(Beginning of STORED DATA)

(** * remix-isomorphic-link: href classification and target normalisation

    A shallow embedding of the pure core of [src/index.tsx]
    ([isUrl], [isInHostDomain], [urlToHref], [parseHref], [addFinalSlash],
    [sanitizeTo]) together with the properties of the specification that
    concern it.

    Conventions of the embedding.
    - A JavaScript string is a [string]; each [ascii] stands for one code
      unit.  The source only compares code units, takes prefixes and
      concatenates, so nothing depends on the width of a code unit.
    - An optional argument ([host?: string], [isExternal?: boolean]) is an
      [option]; [None] is [undefined].
    - A call that may throw returns a [result]; the two exceptions of the
      program are the [Error] raised by [throwError] and the [TypeError] of
      the platform's [URL] constructor.
    - The platform's [URL] constructor is not part of the repository.  The
      functions of the source are parameterised by it (Section [Link]); module
      [WHATWG] gives an executable model of it on which the functions can be
      run. *)

From Stdlib Require Import String Ascii List Bool Arith NArith Lia.
From Stdlib Require Import DecimalString.
Import ListNotations.

Local Open Scope string_scope.

(** ** JavaScript values and string primitives used by the source *)

Module JS.

(** [!s] is true exactly for the empty string. *)
Definition truthy_string (s : string) : bool :=
  negb (Nat.eqb (String.length s) 0).

(** Truthiness of an optional string ([undefined] and the empty string
    are falsy). *)
Definition truthy_ostring (s : option string) : bool :=
  match s with
  | Some s' => truthy_string s'
  | None => false
  end.

(** Truthiness of an optional boolean ([undefined] and [false] are falsy). *)
Definition truthy_obool (b : option bool) : bool :=
  match b with
  | Some true => true
  | _ => false
  end.

(** [s.startsWith(p)]. *)
Definition startsWith (s p : string) : bool := String.prefix p s.

(** [s.substring(start)]: the code units from [start] to the end. *)
Definition substring (s : string) (start : nat) : string :=
  String.substring start (String.length s - start) s.

(** [s[i]]: [None] is [undefined]. *)
Definition index (s : string) (i : nat) : option ascii := String.get i s.

(** [a === b] for a string [a] and an optional string [b]. *)
Definition strict_eq (a : string) (b : option string) : bool :=
  match b with
  | Some b' => String.eqb a b'
  | None => false
  end.

(** The double-quote character, which the error message of the source
    contains. *)
Definition dquote : string := String (ascii_of_nat 34) EmptyString.
(** [err.Error()].  The text of [ClusterNotFound] is not fixed anywhere in
    the gatekeeper; it is only ever forwarded. *)
Definition Error (e : error) : string :=
  match e with
  | StatusError c desc => "rpc error: code = " +:+ CodeName c +:+ " desc = " +:+ desc
  | ErrorString msg => msg
  | ClusterNotFound c => "cluster not found: " +:+ c
  end.

Inductive result (A : Type) :=
| Ok (a : A)
| Err (e : error)
| Panic (msg : string).
Arguments Ok {A} a.
Arguments Err {A} e.
Arguments Panic {A} msg.

Definition is_Ok {A} (r : result A) : bool :=
  match r with Ok _ => true | _ => false end.

(** ** strconv.Atoi (64-bit [int])

    [precedence] relies on the value [strconv.Atoi] returns next to its
    error, so both of its paths are modelled: the fast path for short
    inputs and [ParseInt]/[ParseUint] for the others. *)

Inductive NumError := ErrSyntax | ErrRange.

Definition maxUint64 : Z := 18446744073709551615.
Definition maxInt64 : Z := 9223372036854775807.
Definition minInt64 : Z := -9223372036854775808.

Definition digit_of (c : ascii) : option Z :=
  let n := Z.of_N (N_of_ascii c) in
  if (48 <=? n) && (n <=? 57) then Some (n - 48) else None.

(** The digit loop of [ParseUint(s, 10, 64)]: a byte that is not a decimal
    digit is a syntax error; overflow returns at once with the maximal
    value, before the remaining bytes are looked at. *)
Fixpoint ParseUint_loop (s : string) (n : Z) : Z * option NumError :=
  match s with
  | EmptyString => (n, None)
  | String c r =>
      match digit_of c with
      | None => (0, Some ErrSyntax)
      | Some d =>
          if maxUint64 / 10 + 1 <=? n then (maxUint64, Some ErrRange)
          else
            let n1 := n * 10 + d in
            if maxUint64 <? n1 then (maxUint64, Some ErrRange)
            else ParseUint_loop r n1
      end
  end.

Definition ParseUint (s : string) : Z * option NumError :=
  match s with
  | EmptyString => (0, Some ErrSyntax)
  | _ => ParseUint_loop s 0
  end.

Definition is_sign (c : ascii) : bool :=
  (Ascii.eqb c "+"%char) || (Ascii.eqb c "-"%char).

Definition ParseInt (s : string) : Z * option NumError :=
  match s with
  | EmptyString => (0, Some ErrSyntax)
  | String c r =>
      let neg := Ascii.eqb c "-"%char in
      let body := if is_sign c then r else s in
      match ParseUint body with
      | (_, Some ErrSyntax) => (0, Some ErrSyntax)
      | (un, _) =>
          let cutoff := 9223372036854775808 in
          if negb neg && (cutoff <=? un) then (cutoff - 1, Some ErrRange)
          else if neg && (cutoff <? un) then (- cutoff, Some ErrRange)
          else (if neg then - un else un, None)
      end
  end.

(** The fast path of [Atoi]: plain accumulation, no overflow possible
    below 19 bytes. *)
Fixpoint Atoi_fast_loop (s : string) (n : Z) : Z * option NumError :=
  match s with
  | EmptyString => (n, None)
  | String c r =>
      match digit_of c with
      | None => (0, Some ErrSyntax)
      | Some d => Atoi_fast_loop r (n * 10 + d)
      end
  end.

Definition Atoi (s : string) : Z * option NumError :=
  let sLen := String.length s in
  if ((0 <? sLen) && (sLen <? 19))%nat then
    match s with
    | EmptyString => (0, Some ErrSyntax)
    | String c r =>
        let body := if is_sign c then r else s in
        match body with
        | EmptyString => (0, Some ErrSyntax)
        | _ =>
            match Atoi_fast_loop body 0 with
            | (n, None) => (if Ascii.eqb c "-"%char then - n else n, None)
            | bad => bad
            end
        end
    end
  else ParseInt s.


(** ** Data model *)

(** [auth.Mode]: the closed set of authentication modes. *)
Inductive Mode := Client | Server | SSO.

Module types.
(** [types.Claims]: the identity attributes of one request. *)
Record Claims := {
  Subject : string;
  Email : string;
  Groups : list string;
  ServiceAccountName : string;
}.
End types.

Module rest.
(** The part of [rest.Config] that claim derivation looks at. *)
Record Config := {
  Username : string;
  BearerToken : string;
}.
End rest.

Module servertypes.
(** [servertypes.Req]: the request descriptor. *)
Record Req := {
  Cluster : string;
  Namespace : string;
  Act : string;
  Resource : string;
}.

(** [servertypes.Clients]: a per-cluster client bundle.  Each client is an
    interface value: an opaque handle, or [None] for the nil interface. *)
Record Clients := {
  RESTConfig : rest.Config;
  Dynamic : option string;
  Workflow : option string;
  Sensor : option string;
  EventSource : option string;
  Kubernetes : option string;
}.

(** [servertypes.Profiles]: a Go map from cluster name to client bundle
    (the tests build it as a map literal keyed by the primary cluster). *)
Abbreviation Profiles := (gmap string Clients).
End servertypes.

Module corev1.
Record ServiceAccount := {
  Name : string;
  Namespace : string;
  Annotations : gmap string string;
  (** names of the bound secrets, [Secrets[i].Name] *)
  Secrets : list string;
}.

Record Secret := {
  Data : gmap string string;
}.
End corev1.

(** The result of [jsonutil.Jsonify] on claims: a JSON object whose members
    are strings or arrays of strings. *)
Inductive JsonValue :=
| JString (s : string)
| JStrings (l : list string).

Abbreviation Json := (list (string * JsonValue)).

(** [http.Cookie], as far as the extractor reads it. *)
Record Cookie := { Cookie_Name : string; Cookie_Value : string }.

(** ** Request context *)

(** [auth.ContextKey] and its six constants. *)
Inductive ContextKey :=
| DynamicKey | WfKey | SensorKey | EventSourceKey | KubeKey | ClaimsKey.
(** C4, amended. After a load, a row of the recruit file is in the list
    [get_all_recruitments] serves if and only if its [media_internal_id]
    is non-null after normalization; that identifier is then a non-empty
    key for which [get_recruitment] returns a record of the list with that
    identifier, and it returns the row itself when no later row carries
    the same identifier. A row whose [media_internal_id] is absent or
    empty after trimming is in neither the list nor the index. *)
Theorem recruit_row_kept_iff_keyed
    (force : bool) (w w' : world) (st st' : cache) (rf : csv_file)
    (row : csv_row) :
  load_cache_from_csv force w st = (Return (), st') →
  rebuilds force w st = true →
  recruit_csv w = Some rf →
  row ∈ rows rf →
  let d := _normalize_row row in
  get_all_recruitments w' st' = (Return (all_recruits st'), st')
  ∧ (d ∈ all_recruits st' ↔ is_Some (get (py "media_internal_id") d))
  ∧ (∀ k, get (py "media_internal_id") d = Some k →
       k ≠ []
       ∧ ∃ d' comp,
           get_recruitment k w' st'
           = (Return {| recruitment := d'; company := comp |}, st')
           ∧ d' ∈ all_recruits st'
           ∧ get (py "media_internal_id") d' = Some k)
  ∧ (∀ l1 l2 k,
       rows rf = l1 ++ row :: l2 →
       get (py "media_internal_id") d = Some k →
       (∀ row', row' ∈ l2 →
          get (py "media_internal_id") (_normalize_row row') ≠ Some k) →
       ∃ comp, get_recruitment k w' st'
               = (Return {| recruitment := d; company := comp |}, st'))
  ∧ (get (py "media_internal_id") d = None →
       (d ∉ all_recruits st')
       ∧ ∀ k, recruit_cache st' !! k ≠ Some d).
Proof.
  intros Hl Hr Hrf Hrow d.
  destruct (load_rebuilt force w st st' Hl Hr)
    as (cf & rf' & _ & Hrf' & _ & _ & ->).
  rewrite Hrf in Hrf'. injection Hrf' as <-.
  pose proof (published_inv w cf rf) as Hinv.
  assert (d ∈ all_recruits (published w cf rf)
          ↔ is_Some (get (py "media_internal_id") d)) as Hlist.
  { simpl. rewrite recruit_records_elem. unfold d at 1.
    rewrite normalize_row_key. split; [by intros [? _]|].
    intros Hk. split; [done|]. by apply list_elem_of_fmap_2. }
  split; [|split; [|split; [|split]]].
  - by rewrite get_all_recruitments_outcome, ensure_loaded.
  - done.
  - intros k Hk.
    assert (key_of (py "media_internal_id") d = Some k) as Hkey.
    { unfold d. by rewrite normalize_row_key. }
    split; [by apply key_of_nonempty in Hkey as [? _]|].
    assert (d ∈ all_recruits (published w cf rf)) as Hd.
    { apply Hlist. rewrite Hk. eauto. }
    assert (is_Some (recruit_cache (published w cf rf) !! k)) as [d' Hd']
      by by apply (build_index_dom _ _ _ d).
    destruct (inv_recruit_key _ Hinv k d' Hd') as [Hk' Hin'].
    exists d'. eexists.
    rewrite get_recruitment_outcome, ensure_loaded by done.
    unfold answer, found_recruitment. rewrite Hd'.
    split; [done|]. split; [done|].
    by apply key_of_nonempty in Hk' as [_ ?].
  - intros l1 l2 k Hrows Hk Hlast.
    rewrite get_recruitment_outcome, ensure_loaded by done.
    unfold answer, found_recruitment.
    rewrite (published_recruit_last w cf rf l1 row l2 k) by done.
    eauto.
  - intros Hnone. split.
    + rewrite Hlist, Hnone. by intros [? ?].
    + intros k Hk. destruct (inv_recruit_key _ Hinv k d Hk) as [_ Hin].
      apply Hlist in Hin. rewrite Hnone in Hin. by destruct Hin.
Qed.

Lemma recruit_row_kept_iff_keyed_witness :
  unkeyed_job_row ∈ rows sample_recruits
  ∧ get (py "media_internal_id") (_normalize_row unkeyed_job_row) = None
  ∧ (_normalize_row unkeyed_job_row ∉ all_recruits sample_cache)
  ∧ ∀ k, recruit_cache sample_cache !! k
         ≠ Some (_normalize_row unkeyed_job_row).
Proof.
  assert (unkeyed_job_row ∈ rows sample_recruits) as Hrow.
  { apply list_elem_of_further, list_elem_of_here. }
  split; [exact Hrow|]. split; [reflexivity|].
  destruct (recruit_row_kept_iff_keyed false sample_world sample_world
              initial_cache sample_cache sample_recruits unkeyed_job_row
              eq_refl eq_refl eq_refl Hrow)
    as (_ & _ & _ & _ & Hnowhere).
  apply Hnowhere. reflexivity.
Defined.

(** C5, as stated, fails: [acme_row] is a row of the company file with a
    non-empty [corporate_number], yet [get_company] on that number
    returns the record of a later row with the same number, whose
    fields differ. *)
Lemma earlier_company_row_counterexample :
  acme_row ∈ rows sample_companies
  ∧ get (py "corporate_number") (_normalize_row acme_row) = Some acme_number
  ∧ get_company acme_number sample_world sample_cache
    = (Return (company_record acme_row_again), sample_cache)
  ∧ get (py "name") (company_record acme_row_again)
    ≠ get (py "name") (company_record acme_row).
Proof.
  split; [apply list_elem_of_here|]. split; [reflexivity|].
  split; [reflexivity|]. by vm_compute.
Qed.

(** C5, amended. After a load, for a row of the company file whose
    [corporate_number] is non-null after normalization, [get_company] on
    that normalized number returns the record of the last row of the file
    with that number, hence of the row itself when no later row carries
    it; a stored record holds the fields of its normalized row except
    [quality] and [updated_at]. [get_company] answers by exact match on
    the index and raises the 404 when the key is absent. *)
Theorem get_company_returns_last_keyed_row
    (force : bool) (w w' : world) (st st' : cache) (cf : csv_file) :
  load_cache_from_csv force w st = (Return (), st') →
  rebuilds force w st = true →
  company_csv w = Some cf →
  (∀ l1 row l2 k,
     rows cf = l1 ++ row :: l2 →
     get (py "corporate_number") (_normalize_row row) = Some k →
     (∀ row', row' ∈ l2 →
        get (py "corporate_number") (_normalize_row row') ≠ Some k) →
     get_company k w' st' = (Return (company_record row), st'))
  ∧ (∀ row k,
       row ∈ rows cf →
       get (py "corporate_number") (_normalize_row row) = Some k →
       k ≠ []
       ∧ ∃ row', row' ∈ rows cf
                 ∧ get (py "corporate_number") (_normalize_row row') = Some k
                 ∧ get_company k w' st' = (Return (company_record row'), st'))
  ∧ (∀ row f,
       dict_get f (company_record row) =
       if decide (f = py "quality" ∨ f = py "updated_at") then None
       else dict_get f (_normalize_row row))
  ∧ (∀ k, get_company k w' st' = (found_company k st', st'))
  ∧ (∀ k, company_cache st' !! k = None →
          get_company k w' st'
          = (Raise (HTTPException 404 detail_company_404), st')).
Proof.
  intros Hl Hr Hc.
  destruct (load_rebuilt force w st st' Hl Hr)
    as (cf' & rf & Hc' & _ & _ & _ & ->).
  rewrite Hc in Hc'. injection Hc' as <-.
  pose proof (published_inv w cf rf) as Hinv.
  assert (∀ k, get_company k w' (published w cf rf)
               = (found_company k (published w cf rf), published w cf rf))
    as Hget.
  { intros k. by rewrite get_company_outcome, ensure_loaded. }
  split; [|split; [|split; [|split]]].
  - intros l1 row l2 k Hrows Hk Hlast. rewrite Hget. unfold found_company.
    by rewrite (published_company_last w cf rf l1 row l2 k).
  - intros row k Hrow Hk.
    assert (key_of (py "corporate_number") (company_record row) = Some k)
      as Hkey by by rewrite company_record_corporate_number.
    split; [by apply key_of_nonempty in Hkey as [? _]|].
    assert (company_record row ∈ company_record <$> rows cf) as Hin
      by by apply list_elem_of_fmap_2.
    assert (is_Some (company_cache (published w cf rf) !! k)) as [d' Hd']
      by by apply (build_index_dom _ _ _ (company_record row)).
    destruct (inv_company_key _ Hinv k d' Hd') as [Hk' Hin'].
    apply list_elem_of_fmap in Hin' as [row' [-> Hrow']].
    exists row'. split; [done|].
    rewrite company_record_corporate_number in Hk'. split; [done|].
    rewrite Hget. unfold found_company. by rewrite Hd'.
  - intros row f. rewrite company_record_get.
    destruct (decide (f = py "updated_at")) as [Hu|Hu];
      destruct (decide (f = py "quality")) as [Hq|Hq];
      case_decide as Hd; first [done|tauto].
  - done.
  - intros k Hk. rewrite Hget. unfold found_company. by rewrite Hk.
Qed.

Lemma get_company_returns_last_keyed_row_witness :
  get_company acme_number later_world sample_cache
  = (Return (company_record acme_row_again), sample_cache)
  ∧ dict_get (py "quality") (company_record acme_row_again) = None.
Proof.
  destruct (get_company_returns_last_keyed_row false sample_world later_world
              initial_cache sample_cache sample_companies
              eq_refl eq_refl eq_refl)
    as (Hlast & _ & Hfields & _ & _).
  split.
  - apply (Hlast [acme_row; unkeyed_company_row] acme_row_again []).
    + reflexivity.
    + reflexivity.
    + intros row' Hrow'. by apply elem_of_nil in Hrow'.
  - rewrite Hfields. reflexivity.
Defined.

(** * Further properties of the code *)

(** ** Trimming and null values *)

Lemma lstrip_nil_iff s : lstrip s = [] ↔ forallb isspace s = true.
Proof.
  induction s as [|a s IH]; simpl; [done|].
  destruct (isspace a); simpl; [done|]. split; discriminate.
Qed.

Lemma forallb_reverse (f : N → bool) s :
  forallb f (reverse s) = true ↔ forallb f s = true.
Proof.
  rewrite !forallb_forall. split; intros Hall c Hc; apply Hall;
    rewrite <- list_elem_of_In in Hc |- *; by apply elem_of_reverse.
Qed.

Lemma reverse_nil_iff (s : pystr) : reverse s = [] ↔ s = [].
Proof.
  split; [|by intros ->].
  intros Hs. by rewrite <- (reverse_involutive s), Hs.
Qed.

(** A string strips to nothing exactly when it is all white space. *)
Lemma strip_nil_iff s : strip s = [] ↔ forallb isspace s = true.
Proof.
  unfold strip, rstrip.
  rewrite reverse_nil_iff, lstrip_nil_iff, forallb_reverse.
  rewrite <- lstrip_nil_iff, lstrip_lstrip. apply lstrip_nil_iff.
Qed.

Lemma lstrip_id s :
  (∀ c, head s = Some c → isspace c = false) → lstrip s = s.
Proof.
  destruct s as [|a s]; simpl; [done|].
  intros Hh. by rewrite (Hh a).
Qed.

Lemma rstrip_id s :
  (∀ c, last s = Some c → isspace c = false) → rstrip s = s.
Proof.
  intros Hl. unfold rstrip. rewrite lstrip_id.
  - apply reverse_involutive.
  - intros c. rewrite head_reverse. apply Hl.
Qed.

(** X3. [_normalize_row] stores null for a cell exactly when the cell is
    [None] or holds nothing but white space (the empty string
    included). *)
Theorem normalize_value_null_iff_blank (v : option pystr) :
  normalize_value v = None
  ↔ v = None ∨ ∃ s, v = Some s ∧ forallb isspace s = true.
Proof.
  destruct v as [s|]; simpl.
  - destruct (decide (strip s = [])) as [He|Hne].
    + split; [|done]. intros _. right. exists s.
      split; [done|]. by apply strip_nil_iff.
    + split; [done|]. intros [?|(s' & [= <-] & Hs)]; [done|].
      by apply strip_nil_iff in Hs.
  - split; [by left|done].
Qed.

(** X4. A cell is stored unchanged exactly when it is non-empty and
    neither starts nor ends with white space: white space inside a value
    is kept. *)
Theorem normalize_value_keeps_trimmed (s : pystr) :
  normalize_value (Some s) = Some s
  ↔ s ≠ []
    ∧ (∀ c, head s = Some c → isspace c = false)
    ∧ (∀ c, last s = Some c → isspace c = false).
Proof.
  simpl. split.
  - destruct (decide (strip s = [])) as [He|Hne]; [done|].
    intros [= Hs]. destruct (strip_spec s) as (_ & _ & _ & _ & _ & Hh & Hl).
    rewrite Hs in Hne, Hh, Hl. done.
  - intros (Hne & Hh & Hl).
    assert (strip s = s) as ->.
    { unfold strip. rewrite (lstrip_id s Hh). by apply rstrip_id. }
    by destruct (decide (s = [])).
Qed.

Lemma normalize_value_keeps_trimmed_witness :
  normalize_value (Some (py "Acme Holdings")) = Some (py "Acme Holdings").
Proof.
  apply normalize_value_keeps_trimmed.
  split; [by vm_compute|]. split; intros c [= <-]; reflexivity.
Defined.
Lemma create_user_named fresh (n : string) raw (db : Accounts.Table) :
  n <> EmptyString ->
  create_user fresh (Some n) raw db =
    Accounts.save
      (Accounts.set_password make_password raw
         (Accounts.new_user fresh (normalize_email n))) db.
Proof. intros Hn. by destruct n. Qed.

Lemma create_user_cases fresh (n : string) raw (db : Accounts.Table) :
  n <> EmptyString ->
  ((exists r, r ∈ db /\ Accounts.username r = normalize_email n) /\
   create_user fresh (Some n) raw db = Accounts.Err Accounts.IntegrityError) \/
  ((forall r, r ∈ db -> Accounts.username r <> normalize_email n) /\
   exists u,
     create_user fresh (Some n) raw db = Accounts.Ok (u, db ++ [u]) /\
     u = Accounts.with_id (Accounts.next_id db)
           (Accounts.set_password make_password raw
              (Accounts.new_user fresh (normalize_email n)))).
Proof.
  intros Hn. rewrite create_user_named by done. unfold Accounts.save. simpl.
  destruct (Accounts.username_taken (normalize_email n) None db) eqn:Htaken.
  - left. split; [|done].
    apply username_taken_true in Htaken as (r & Hin & Hname & _). by exists r.
  - right. split; [|by eexists].
    intros r Hin Hname.
    by pose proof (proj1 (username_taken_false _ _ _) Htaken r Hin Hname).
Qed.

Lemma same_row_fresh (db : Accounts.Table) (r : Accounts.UserRow) :
  r ∈ db -> Accounts.same_row (Some (Accounts.next_id db)) r = false.
Proof.
  intros Hin. apply bool_decide_eq_false. by apply next_id_fresh.
Qed.

(** Saving again the row that was just inserted replaces that row and no
    other. *)
Lemma save_again (db : Accounts.Table) (u v : Accounts.UserRow) :
  Accounts.id u = Some (Accounts.next_id db) ->
  Accounts.id v = Accounts.id u -> Accounts.username v = Accounts.username u ->
  (forall r, r ∈ db -> Accounts.username r <> Accounts.username u) ->
  Accounts.save v (db ++ [u]) = Accounts.Ok (v, db ++ [v]).
Proof.
  intros Hid Hv Hname Hfree. unfold Accounts.save.
  assert (Accounts.username_taken (Accounts.username v) (Accounts.id v) (db ++ [u])
          = false) as ->.
  { apply username_taken_false. intros r [Hr | ->%list_elem_of_singleton]%elem_of_app Hn.
    - destruct (Hfree r Hr). congruence.
    - rewrite Hv, Hid. by apply bool_decide_eq_true. }
  rewrite Hv, Hid.
  assert (Accounts.same_row (Some (Accounts.next_id db)) u = true) as Hu
    by (by apply bool_decide_eq_true).
  assert (Hdb : forall l, (forall x, x ∈ l ->
      Accounts.same_row (Some (Accounts.next_id db)) x = false) ->
      map (fun r => if Accounts.same_row (Some (Accounts.next_id db)) r
                    then v else r) l = l).
  { induction l as [|x l IHl]; intros Hl; [done|]. cbn [map].
    rewrite (Hl x) by (by left). f_equal. apply IHl. intros y Hy. apply Hl. by right. }
  rewrite existsb_app, map_app. cbn [existsb map].
  rewrite Hu, orb_true_l, orb_true_r. cbn iota.
  rewrite Hdb; [done|]. intros x Hx. by apply same_row_fresh.
Qed.
(** An iterator of the container [m]: its cursors are positions in the
    traversals of [m], and unless it is at the end it is at an entry. *)
Definition iterator_of (m : MapById) (it : ConstIterator) : Prop :=
  current_trajectory_ it `suffix_of` items (trajectories_ m)
  ∧ match current_trajectory_ it with
    | [] => True
    | (_, tr) :: _ =>
        current_data_ it ≠ []
        ∧ current_data_ it `suffix_of` items (data_ tr)
    end.

(** The number of entries of the container. *)
Definition entry_count (m : MapById) : nat :=
  sum_list ((λ p, size (data_ p.2)) <$> items (trajectories_ m)).

(** Iterating from [begin()] to [end()]. *)
Definition iterate (m : MapById) : option (list IdDataReference) :=
  match begin_ m, end_ m with
  | Return _ b, Return _ e => walk (entry_count m) b e
  | _, _ => None
  end.
End MapById.

Arguments MapByIndex : clear implicits.
Arguments MapById : clear implicits.
Arguments call : clear implicits.
Arguments IdDataReference : clear implicits.
Arguments ConstIterator : clear implicits.

(** ** Scenarios *)

(** Calls on a container of strings indexed by [NodeId], and the container
    they leave when run on the fresh one. *)
Definition node_calls := list (call NodeId string).

Definition after (cs : node_calls) : MapById string :=
  match run cs empty_map with
  | Return _ m | CheckFailed m | OutOfRange m => m
  | Undefined => empty_map
  end.

(** Two appends, then a trim of the first element. *)
Definition gap_calls : node_calls :=
  [CallAppend 0 "a"; CallAppend 0 "b"; CallTrim (MkNodeId 0 0)].

(** Two appends, then a trim of the last element. *)
Definition cut_calls : node_calls :=
  [CallAppend 0 "a"; CallAppend 0 "b"; CallTrim (MkNodeId 0 1)].

(** Trajectories 0 and 2 hold entries; trajectory 1 was emptied by a trim. *)
Definition sparse_calls : node_calls :=
  [CallAppend 0 "a"; CallAppend 0 "b"; CallAppend 1 "gone";
   CallAppend 2 "c"; CallTrim (MkNodeId 1 0)].


(** The values of an [int]. *)
Definition INT_MIN : Z := -2147483648.
Definition is_int (z : Z) : Prop := INT_MIN ≤ z ≤ INT_MAX.

(** ** [NestedVectorsById] *)

(** The conversion of an [int] to [size_t] (64 bits). *)
Definition size_of_int (z : Z) : Z := z mod 2 ^ 64.

(** [static_cast<int>] of a [size_t]. *)
Definition int_of_size (n : Z) : Z := (n + 2 ^ 31) mod 2 ^ 32 - 2 ^ 31.

(** No [std::vector] holds more than [PTRDIFF_MAX] elements; a [resize]
    beyond that raises [std::length_error].  Smaller requests are taken to
    be served: running out of memory is not part of the model. *)
Definition VECTOR_MAX_SIZE : Z := 2 ^ 63 - 1.

(** The outcomes of the dense container: a return, the
    [std::out_of_range] of [std::vector::at], the [std::length_error] of
    [std::vector::resize], or undefined behaviour. *)
Inductive vec_outcome (S A : Type) : Type :=
| VReturn (a : A) (s : S)
| VOutOfRange (s : S)
| VLengthError (s : S)
| VUndefined.
Arguments VReturn {S A} a s.
Arguments VOutOfRange {S A} s.
Arguments VLengthError {S A} s.
Arguments VUndefined {S A}.

Section StdVector.
Context {A : Type}.

(** [v.size()] *)
Definition vec_size (v : list A) : Z := Z.of_nat (length v).

(** The element at a [size_t] index, if the index is in range; this is
    the test of [v.at(n)] and the precondition of [v[n]]. *)
Definition vec_get (v : list A) (n : Z) : option A :=
  if decide (0 ≤ n < vec_size v) then v !! Z.to_nat n else None.

(** [v[n] = x] for an index in range. *)
Definition vec_set (v : list A) (n : Z) (x : A) : list A :=
  <[Z.to_nat n := x]> v.

(** [v.resize(n)] with value-initialised new elements [x]. *)
Definition vec_resize (x : A) (n : Z) (v : list A) : list A :=
  take (Z.to_nat n) v ++ replicate (Z.to_nat n - length v) x.
End StdVector.

Section NestedVectorsById.
Context {Id : Type} `{IdType Id} {ValueType : Type}.

(** [class NestedVectorsById]; its member [data_] has the name of the
    member of [MapByIndex], hence the prefix. *)
Record NestedVectorsById :=
  MkNestedVectorsById { nested_data_ : list (list ValueType) }.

(End of STORED DATA)

### WORK TASK
What is the number of lines in the data holding the word "code"? Reply with that number only.

### EXERCISE RESPONSE
6